View larger version (76K): [in this window] [in a new window]   Fig. 5. JAK/STAT pathway activation leads to cellular overproliferation. (A,B) Late third instar Drosophila larvae: (A) wild type or (B) carrying a gain-of-function hop allele. Constitutively activated JAK/STAT signalling leads to the proliferation of lamellocytes, which aggregate to form prominent and, ultimately lethal, melanised tumours (dark cells). (C) Wild-type and (D) upd-overexpressing Drosophila eye imaginal discs, at the same magnification, are stained to show the structure of the disc (red) and mitotic cells (green). The morphogenetic furrow (MF) is marked, with the first and second mitotic waves visible ahead and behind it. The increased density of mitotic cells in the first mitotic wave is visible in the dorsal region of the upd-overexpressing disc. (E,F) Scanning electron micrographs of the adult eyes derived from (E) wild-type and (F) upd-overexpressing Drosophila showing the dorsal overgrowth of the adult eye that results from pathway mis-activation. (E) Reproduced, with permission, from Bach et al. (Bach et al., 2003).
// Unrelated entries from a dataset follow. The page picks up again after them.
Lemma update_call_acknowledged_witness :
  ready active 0
  /\ items_of (P := strict_pydantic) first_call_items = Ok first_list
  /\ is_connected (gemini_service active) = true
  /\ websocket (gemini_service active) = Some (up_push Setup fresh_upstream)
  /\ exists st',
       on_message (P := strict_pydantic) 0
         (tool_call_frame [JDict first_call]) active = (Ok tt, st')
       /\ upstream_sent st'
          = upstream_sent active
            ++ [ToolResponse "update_shopping_list"
                  (default JNull (assoc "id" first_call))
                  (JDict [("result", JStr "success")])]
       /\ client_sent st' 0
          = client_sent active 0
            ++ [ShoppingListUpdated
                  (list_state first_list (clock active) (8 # 10))].
Proof.
  assert (items_of (P := strict_pydantic) first_call_items = Ok first_list)
    as hi by reflexivity.
  assert (is_connected (gemini_service active) = true) as hc
    by (vm_compute; reflexivity).
  assert (websocket (gemini_service active)
          = Some (up_push Setup fresh_upstream)) as hw
    by (vm_compute; reflexivity).
  exact (conj ready_active (conj hi (conj hc (conj hw
    (update_call_is_acknowledged_with_its_id (P := strict_pydantic) 0
       first_call [("items", JList first_call_items)] first_call_items
       first_list (8 # 10) (up_push Setup fresh_upstream) active
       ready_active eq_refl eq_refl eq_refl hi eq_refl hc hw
       eq_refl eq_refl))))).
Defined.

Lemma bad_item_witness :
  items_of (P := strict_pydantic) (first_call_items ++ [JStr "bread"])
  = Raise AttributeError
  /\ on_message (P := strict_pydantic) 0
       (extraction_frame (JStr "call-1")
          (first_call_items ++ [JStr "bread"])) active
     = (Ok tt, set_gemini_service g_count active)
  /\ client_sent (set_gemini_service g_count active) 0 = client_sent active 0
  /\ upstream_sent (set_gemini_service g_count active) = upstream_sent active.
Proof.
  assert (items_of (P := strict_pydantic)
            (first_call_items ++ [JStr "bread"]) = Raise AttributeError)
    as hi by reflexivity.
  exact (conj hi
    (bad_item_drops_the_update (P := strict_pydantic) 0
       [("name", JStr "update_shopping_list"); ("id", JStr "call-1");
        ("args",
         JDict [("items", JList (first_call_items ++ [JStr "bread"]))])]
       [("items", JList (first_call_items ++ [JStr "bread"]))]
       (first_call_items ++ [JStr "bread"]) AttributeError active
       eq_refl eq_refl eq_refl hi)).
Defined.

Lemma update_without_items_witness :
  ready active 0
  /\ exists st',
       on_message (P := strict_pydantic) 0
         (tool_call_frame
            [JDict [("name", JStr "update_shopping_list");
                    ("id", JStr "call-1")]]) active
       = (Ok tt, st')
       /\ client_sent st' 0
          = client_sent active 0
            ++ [ShoppingListUpdated (list_state [] (clock active) (8 # 10))].
Proof.
  exact (conj ready_active
    (update_without_items_clears_the_list (P := strict_pydantic) 0
       [("name", JStr "update_shopping_list"); ("id", JStr "call-1")] []
       active ready_active eq_refl (or_introl eq_refl)
       (fun H => match H in _ = x return
                   match x with Some _ => _ | None => True end
                 with eq_refl => I end))).
Defined.

Lemma connect_witness :
  Ok fresh_upstream <> Blocked
  /\ exists b st',
       connect (Ok fresh_upstream) boot = (Ok b, st')
       /\ is_connected (gemini_service st') = b
       /\ (b = true <->
           exists u, Ok fresh_upstream = Ok u /\ up_send_fault u = None
                     /\ up_closed u = false)
       /\ (forall u, Ok fresh_upstream = Ok u ->
           websocket (gemini_service st')
           = Some (if b then up_push Setup u else u))
       /\ (forall e, Ok fresh_upstream = Raise e ->
           websocket (gemini_service st') = websocket (gemini_service boot))
       /\ active_sessions st' = active_sessions boot
       /\ sessions st' = sessions boot
       /\ sockets st' = sockets boot.
Proof.
  assert (Ok fresh_upstream <> Blocked) as hd by discriminate.
  exact (conj hd (connect_never_raises (Ok fresh_upstream) boot hd)).
Defined.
Although the activation of JAK/STAT signalling appears to be both necessary and sufficient to modulate cellular proliferation in multiple tissues, the exact mechanism by which the pathway regulates cell division is not clear. In humans, the STAT-activated expression of cyclin D1, which encodes a regulatory subunit of CYCD/CDK4 complex that promotes G1/S transition, and of c-myc (dm - FlyBase), which encodes a transcriptional regulator of cell cycle progression, can account for the proliferative effect of the JAK/STAT pathway (Bowman et al., 2000; Calò et al., 2003). Similarly, Drosophila CYCD/CDK4 and CYCE/CDK2 complexes have been reported to interact with STAT92E (Chen et al., 2003). However, these and recent observations describing JAK/STAT induced upregulation of cycD in the eye imaginal disc (Tsai and Sun, 2004) do not represent a complete explanation of the overproliferation phenotype. Rather, the Drosophila homologues of the CYCD/CDK4 complex is known to promote cellular growth with only an indirect effect on proliferation (Datar et al., 2000; Meyer et al., 2000; Tsai and Sun, 2004). Furthermore, loss of a single copy of cycD does not reduce the eye overgrowth phenotype caused by ectopic activation of the JAK/STAT pathway (Mukherjee et al., 2006). Thus, although links have been demonstrated, the exact mechanisms that connect the Drosophila JAK/STAT pathway to the cell cycle remain to be elucidated.

Immune responses
The JAK/STAT cascade was originally discovered as a cytokine-induced signalling pathway required by myeloid and lymphoid cell lineages (reviewed by Ihle, 1995). It has subsequently been shown to play a central role in orchestrating mammalian immune responses (reviewed by Boehm et al., 1997; Hanlon et al., 2002; Trinchieri, 2003; Watford et al., 2003). Consequently, lack of pathway activity leads to defects in B- and T-cell functions, and results in severe immunodeficiencies, such as SCID (severe combined immunodeficiency) (reviewed by Schindler, 2002). An increasing amount of evidence also indicates that the pathway is required to control the innate immune response and the haematopoietic development of the fruitfly. One of the first demonstrations of this was the melanised haematopoietic tumour phenotype that results from the overactivation of the pathway (Fig. 5A,B) (Hanratty and Dearolf, 1993; Harrison et al., 1995; Luo et al., 1997). In this case, tumourigenesis is caused by gain-of-function hop alleles, the constitutive activation of which results in the overproliferation of lamellocytes, one of the three lineages of the Drosophila haemocytes (Sorrentino et al., 2004).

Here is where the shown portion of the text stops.